Donald Trump demands the resignation of Federal Reserve Chairman Jerome Powell

News.com.au2 days ago
US President Donald Trump has demanded that Federal Reserve Chairman Jerome Powell 'resign immediately'.
Mr Trump appointed Mr Powell, who leads America's equivalent of our Reserve Bank, during his first term, but has since soured on him. He's repeatedly expressed frustration at the Federal Reserve for not cutting interest rates.
In remarks at a conference in Portugal this week, Mr Powell suggested Mr Trump's own policies had influenced the Fed's decisions.
'I think that's right,' he said when asked whether the President's tariffs were to blame.
'In effect, we went on hold when we saw the size of the tariffs, and essentially all inflation forecasts for the United States went up materially as a consequence of the tariffs.'
Mr Trump continues to insist the tariffs are not inflationary.
Having stated yesterday that 'anybody would be better' as Fed Chairman than Mr Powell, now the President has escalated the (mostly one-way) feud further.
Posting on social media, Mr Trump shared an article from Bloomberg, which reported on an accusation that Mr Powell lied to Congress during a Senate committee hearing last week.
Bill Pulte, head of the Federal Housing Finanace Agency, called Mr Powell's testimony about expensive renovations to the Fed's headquarters in Washington D.C. 'deceptive'.
'This is nothing short of malfeasance,' said Mr Pulte, adding that Mr Powell should be fired.
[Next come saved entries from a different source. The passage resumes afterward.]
(** The object [main] builds. *)
Lemma main_object fs random_state argv out g :
  main fs random_state argv = (out, inr g) →
  ∃ fast folder listing,
    get_arguments fs argv = (out, inr (fast, arg_color argv, folder)) ∧
    fast = arg_fast argv ∧
    arg_color argv ∈ color_choices ∧
    listdir fs folder = inr listing ∧
    g = {| score := 100;
           color := arg_color argv;
           timer := (if fast then 1 else 3) * 1000;
           count := 0;
           image_list := (load_images listing).2;
           image_dict := (load_images listing).1;
           image_to_compare := [];
           folder_images :=
             (shuffle ((load_images listing).2 ++ (load_images listing).2)
                random_state).1;
           canvas := create_grid (arg_color argv) empty_canvas;
           scoreboard := {| text := "Score: " +:+ str 100; fg := "blue";
                            font := ("Helvetica", 32); height := 2 |};
           random_state :=
             (shuffle ((load_images listing).2 ++ (load_images listing).2)
                random_state).2;
           after_queue := [];
           stdout := [] |}.
Proof.
  unfold main.
  destruct (get_arguments fs argv) as [out' [e|[[fast color] folder]]] eqn:Hga;
    [done|].
  unfold MatchGame_init. destruct (listdir fs folder) as [e|listing] eqn:Hl; [done|].
  destruct (load_images listing) as [d il] eqn:Hli.
  destruct (shuffle (il ++ il) random_state) as [fi rs'] eqn:Hsh.
  intros [= <- <-].
  assert (fast = arg_fast argv ∧ color = arg_color argv ∧
          arg_color argv ∈ color_choices) as (-> & -> & Hcol).
  { revert Hga. unfold get_arguments. case_bool_decide; [|done].
    destruct (directory_type fs (arg_image_folder argv)) as [o [[]|p]];
      intros [= ]; by subst. }
  exists (arg_fast argv), folder, listing. repeat split; try done.
  rewrite Hli. cbn [fst snd]. by rewrite Hsh.
Qed.

Lemma match_check_cases g :
  (∃ a b, image_to_compare g = [a; b] ∧ (match_check g).2 = evaluated a b g) ∨
  (length (image_to_compare g) ≠ 2%nat ∧ (match_check g).2 = g).
Proof.
  destruct (decide (length (image_to_compare g) = 2%nat)) as [H|H].
  - left. apply length_two in H as (a & b & H). exists a, b.
    by rewrite (match_check_evaluated _ _ _ H).
  - right. by rewrite match_check_skip.
Qed.

(** ** The score as a function of the attempts *)

(** X1.  Throughout a play the score is determined by the attempt count:
    100 up to the thirteenth attempt and 10 less for every attempt after
    it; the count is never negative and the score never above 100. *)
Theorem X1_score_formula find_closest g :
  reachable find_closest g →
  score g = 100 - 10 * Z.max 0 (count g - 13) ∧ 0 ≤ count g ∧ score g ≤ 100.
Proof.
  intros Hr.
  assert (score g = 100 - 10 * Z.max 0 (count g - 13) ∧ 0 ≤ count g) as [Hs Hc];
    [|split; [done|split; [done|lia]]].
  revert g Hr. apply play_induction.
  - intros fs rs argv out g (fast & folder & listing & _ & _ & _ & _ & ->)%main_object.
    simpl. lia.
  - intros g _ HP. rewrite play_epilogue_eq. simpl. by destruct (is_game_over g).
  - intros g i image x y _ HP _ _ _.
    destruct (match_check_cases (reveal i image x y g)) as [(a & b & _ & ->)|[_ ->]];
      [|done].
    unfold evaluated. simpl.
    destruct (bool_decide (a = b)); case_bool_decide; simpl; lia.
  - intros g ms q _ HP _. by rewrite disappear_eq.
  - intros g _ _. rewrite restart_eq. simpl. lia.
Qed.
(** [POST /webhook/telegram]; [now] is the clock reading of the rate
    limiter. *)
Definition telegram_webhook (st : Service.t) (now : Q) (request : Request.t)
  : Service.t * (Exception + WebhookResponse.t) :=
  let client_ip := default "unknown" (Request.client request) in
  let (rate_limiter, allowed) := is_allowed config (Service.rate_limiter st) now client_ip in
  let st := {| Service.rate_limiter := rate_limiter;
               Service.webhook_processor := Service.webhook_processor st;
               Service.ai_agent := Service.ai_agent st |} in
  if negb allowed then (st, inl (HTTPException 429 "Rate limit exceeded"))
  else
    let '(st, attempt) :=
      let body := Request.body request in
      if String.eqb body "" then (st, inl (HTTPException 400 "Empty request body"))
      else
        let '(webhook_processor, ai_agent, r) :=
          handle_webhook config (Service.webhook_processor st) (Service.ai_agent st)
                         request body in
        let st := {| Service.rate_limiter := Service.rate_limiter st;
                     Service.webhook_processor := webhook_processor;
                     Service.ai_agent := ai_agent |} in
        match r with
        | inl e => (st, inl e)
        | inr processed_webhook =>
            (st, inr {| WebhookResponse.success := true;
                        WebhookResponse.message := "Webhook processed successfully";
                        WebhookResponse.processed_data := Some
                          [ ("update_id", PyInt (ProcessedWebhook.update_id processed_webhook));
                            ("chat_id", opt_int (ProcessedWebhook.chat_id processed_webhook));
                            ("user_id", opt_int (ProcessedWebhook.user_id processed_webhook));
                            ("message_type", PyStr (ProcessedWebhook.message_type processed_webhook));
                            ("sent_to_ai", PyBool (ProcessedWebhook.sent_to_ai processed_webhook));
                            ("ai_response", opt_str (ProcessedWebhook.ai_response processed_webhook)) ] |})
        end in
    match attempt with
    | inl (HTTPException status_code detail) => (st, inl (HTTPException status_code detail))
    | inl e => (st, inl (HTTPException 500 ("Internal server error: " ++ str e)%string))
    | inr response => (st, inr response)
    end.

(** The status code of the HTTP response: 200 for a returned body, the code
    of the [HTTPException] otherwise (the global handler answers 500 to any
    other exception). *)
Definition status_code (r : Exception + WebhookResponse.t) : Z :=
  match r with
  | inr _ => 200
  | inl (HTTPException c _) => c
  | inl _ => 500
  end.
(** * A two-level order book: symbol -> price -> aggregated lot size

    Shallow embedding of [src/Source.cpp]: the [Order] cell with its
    atomic [lotSize], and [ConcurrentHashMap] with [insert], [remove] and
    [display], instantiated as in [main] at [K = std::string], [V = int].

    The two [std::unordered_map] levels are finite maps with unique keys
    ([gmap]); [int] is a 32-bit two's complement integer, carried as a [Z]
    with the wrap-around of [std::atomic<int>::fetch_add] written out.

    Threads are program counters into the bodies of the calls, moved one
    step at a time by a scheduler: [Threads] has the inserting threads of
    [testConcurrentAccess], [Workers] has threads that call [insert],
    [remove] and [display] under the shared mutex.  [SelfTest] has
    [testInsert], [testRemove] and the checks of [testConcurrentAccess],
    with [assert] and [at] as the two ways a test can stop early. *)

From Stdlib Require Import ZArith Lia.
From stdpp Require Import gmap strings list fin_maps.

Local Open Scope Z_scope.

(** ** The quantity type [int] *)

Definition INT_MIN : Z := -2147483648.
Definition INT_MAX : Z := 2147483647.

(** [z] is a value of type [int]. *)
Definition is_int (z : Z) : Prop := INT_MIN <= z <= INT_MAX.

(** Reduction of a mathematical integer to the [int] that represents it
    modulo [2^32]: the result of signed atomic arithmetic, which is
    defined to wrap. *)
Definition wrap_int (z : Z) : Z := (z + 2147483648) mod 4294967296 - 2147483648.

(** ** [struct Order] *)

Record Order : Type := mkOrder { lotSize : Z; price : Z }.

(** [Order() : lotSize(0), price(0)] *)
Definition Order_default : Order := mkOrder 0 0.

(** [Order& operator=(Order&& other)]: both fields are taken from
    [other].  The source and the target are distinct objects at the one
    call site, so the guard [this != &other] is passed. *)
Definition move_assign (this other : Order) : Order :=
  {| lotSize := lotSize other; price := price other |}.

(** [lotSize.fetch_add(delta, std::memory_order_relaxed)] on a cell. *)
Definition fetch_add (cell : Order) (delta : Z) : Order :=
  {| lotSize := wrap_int (lotSize cell + delta); price := price cell |}.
'Too Late, should resign immediately!!!' Mr Trump commented while sharing the story.
Earlier in the week, during one of her media briefings, White House Press Secretary Karoline Leavitt read out a note the President had written to Mr Powell.
The message was written on a list of the lowest central bank rates around the world.
'Jerome. You are, as usual, Too Late'. You have cost the US a fortune – and continue to do so – you should lower the rate – by a lot!' Mr Trump had scrawled using his usual Sharpie.
'Hundreds of billions of dollars being lost! No inflation.'
At the aforementioned conference in Portugal, an annual forum hosted by the European Central Bank, Mr Powell said a US rate cut in July was neither 'on or off the table'.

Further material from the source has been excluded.